There were a large number of crashes during the stage, which commentators and team managers alike described as unprecedented. The course was noted to have a lot of street furniture on it, which compounded with riders' nerves as the number of crashes mounted higher and higher to make the day of racing more perilous.

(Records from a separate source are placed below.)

(** The two new segments of a compaction, the first holding the snapshot. *)
Lemma inv_compact_segments l os must may g snapshot r l' os' segs :
  io_inv l (os_dir os) must may g → bw_buf (io_writer l) = [] → g_pending g = [] →
  (io_seg l + 2 ≤ u64_max)%Z → Forall enc_ok snapshot →
  Forall (λ n, 0 ≤ n ≤ io_seg l)%Z segs →
  (let cur1 := (io_seg l + 1)%Z in let l1 := mkIoLog cur1 (io_writer l) (io_entries l) (io_segments l) in
   let '(ok, os2) := os_create_new os (segment_path cur1) in
   if negb ok then (Err (EIo OsError), l1, os2) else
   let '(r3, os3) := io_snapshot (segment_path cur1) snapshot os2 in
   match r3 with
   | Err e => (Err e, l1, os3)
   | Ok _ =>
       let cur2 := (io_seg l + 2)%Z in
       let '(ok4, os4) := os_create_new os3 (segment_path cur2) in
       if negb ok4 then (Err (EIo OsError), mkIoLog cur2 (io_writer l) (io_entries l) (io_segments l), os4)
       else (Ok tt, mkIoLog cur2 (mkWriter (segment_path cur2) []) 0 2,
             fold_left (λ o seg_num, os_remove o (segment_path seg_num)) segs (bw_drop (io_writer l) os4))
   end) = (r, l', os') →
  (∃ g', io_inv l' (os_dir os') (if is_ok r then snapshot else must) (may ++ snapshot) g') ∧
  (io_seg l ≤ io_seg l' ≤ io_seg l + 2)%Z.
Proof.
  intros Hi Hb Hp Hm He Hsegs. cbn zeta.
  assert (H0 : (0 ≤ io_seg l)%Z) by (pose proof (ii_range _ _ _ _ _ Hi) as [? _]%Forall_cons; lia).
  set (n1 := (io_seg l + 1)%Z). set (n2 := (io_seg l + 2)%Z). set (l1 := mkIoLog n1 _ _ _).
  destruct (os_create_new os (segment_path n1)) as [ok os2] eqn:E2. pose proof (os_create_new_spec _ _ _ _ E2) as Hd2.
  assert (Hkeep : ∀ seg dir, (io_seg l ≤ seg ≤ io_seg l + 2)%Z → dir = os_dir os → ∃ g',
    io_inv (mkIoLog seg (io_writer l) (io_entries l) (io_segments l)) dir must (may ++ snapshot) g').
  { intros seg dir Hs ->. exists g. eapply inv_may; [apply inv_handle; [done|lia]|set_solver]. }
  destruct ok; cbn [negb]; [|intros [= <- <- <-]; cbn; split; [apply Hkeep; [lia|done]|lia]].
  destruct (io_snapshot _ snapshot os2) as [r3 os3] eqn:E3.
  destruct (io_snapshot_spec _ _ _ _ _ ltac:(rewrite Hd2; apply lookup_insert_eq) E3) as (k & Hd3 & Hk).
  rewrite Hd2, insert_insert_eq in Hd3.
  destruct (inv_new_closed l (os_dir os) must may g n1 snapshot k l1 Hi) as (m & Hall & Hi3); [lia|done|done|done|].
  rewrite <- Hd3 in Hi3. destruct r3 as [[]|err]; [|intros [= <- <- <-]; cbn; split; [eauto|lia]].
  rewrite Hall in Hi3 by (by apply Hk). clear Hall Hk.
  destruct (os_create_new os3 (segment_path n2)) as [ok4 os4] eqn:E4. pose proof (os_create_new_spec _ _ _ _ E4) as Hd4.
  destruct ok4; cbn [negb]; intros [= <- <- <-]; cbn [is_ok io_seg]; (split; [|lia]).
  2:{ eexists. rewrite Hd4. apply (inv_handle _ _ _ _ _ n2 (io_entries l) (io_segments l) Hi3). cbn. lia. }
  set (l2 := mkIoLog n2 _ _ _).
  destruct (inv_new_live l1 _ _ _ _ n2 l2 Hi3) as [_ Hi4]; [by cbn|cbn; lia|done|done|]. rewrite <- Hd4 in Hi4.
  pose proof (inv_must _ _ _ snapshot _ _ Hi4 ltac:(cbn; set_solver)) as Hi5.
  eapply inv_remove_all with (snap := (n1, snapshot)).
  - rewrite bw_drop_empty; [exact Hi5| |done]. rewrite Hd4. apply lookup_insert_is_Some'. right.
    apply (ii_present _ _ _ _ _ Hi3).
  - done.
  - eapply Forall_impl; [exact Hsegs|]. cbn. unfold in_range. lia.
Qed.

The day's breakaway numbered four – Paul Voss, Rick Flens, Stefano Pirazzi, and Mauro Facci. , at the head of the peloton, allowed them a little over 5 minutes' advantage before they set to making the chase. One of the day's massive crashes occurred with 40 km for the peloton, bringing down around 30 riders, including race leader Bradley Wiggins. Around this time, Flens tried to solo from the leading group, but the peloton caught him with 24 km left to race. Another huge crash took place 7.2 km from the finish line, depleting the leading group to only 58 riders and leaving Wiggins and Carlos Sastre, among others, 37 seconds back at the finish. The stage ended in a sprint finish, as expected, which was won by Tyler Farrar. Cadel Evans took over the leaders jersey.

Stage 2 result

|  | Rider | Team | Time |
|---|---|---|---|
| 1 | Tyler Farrar (USA) | Garmin–Transitions | 4h 56' 46" |
| 2 | Matthew Goss (AUS) | Team HTC–Columbia | s.t. |
| 3 | Fabio Sabatini (ITA) | Liquigas–Doimo | s.t. |
| 4 | André Greipel (GER) | Team HTC–Columbia | s.t. |
| 5 | Alessandro Petacchi (ITA) | Lampre–Farnese Vini | s.t. |
| 6 | Chris Sutton (AUS) | Team Sky | s.t. |
| 7 | Robbie McEwen (AUS) | Team Katusha | s.t. |
| 8 | Graeme Brown (AUS) | Rabobank | s.t. |
| 9 | Julian Dean (NZL) | Garmin–Transitions | s.t. |
| 10 | Sacha Modolo (ITA) | Colnago-CSF Inox | s.t. |

General classification after stage 2

|  | Rider | Team | Time |
|---|---|---|---|
| 1 | Cadel Evans (AUS) | BMC Racing Team | 5h 07' 09" |
| 2 | Tyler Farrar (USA) | Garmin–Transitions | + 1" |
| 3 | Alexander Vinokourov (KAZ) | Astana | + 3" |
| 4 | Richie Porte (AUS) | Team Saxo Bank | + 3" |
| 5 | David Millar (GBR) | Garmin–Transitions | + 4" |
| 6 | Jos van Emden (NED) | Rabobank | + 7" |
| 7 | Vincenzo Nibali (ITA) | Liquigas–Doimo | + 8" |
| 8 | Tom Stamsnijder (NED) | Rabobank | + 9" |
| 9 | Marcel Sieberg (GER) | Team HTC–Columbia | + 10" |
| 10 | Matthew Goss (AUS) | Team HTC–Columbia | + 13" |

==Stage 3==
10 May 2010 — Amsterdam (Netherlands) to Middelburg (Netherlands), 224 km

Starting again from Amsterdam, stage 3 included portions dipping below sea level. The route headed south from Amsterdam along the North Sea, crossing through the islands of Zeeland before ending in Middelburg on Walcheren.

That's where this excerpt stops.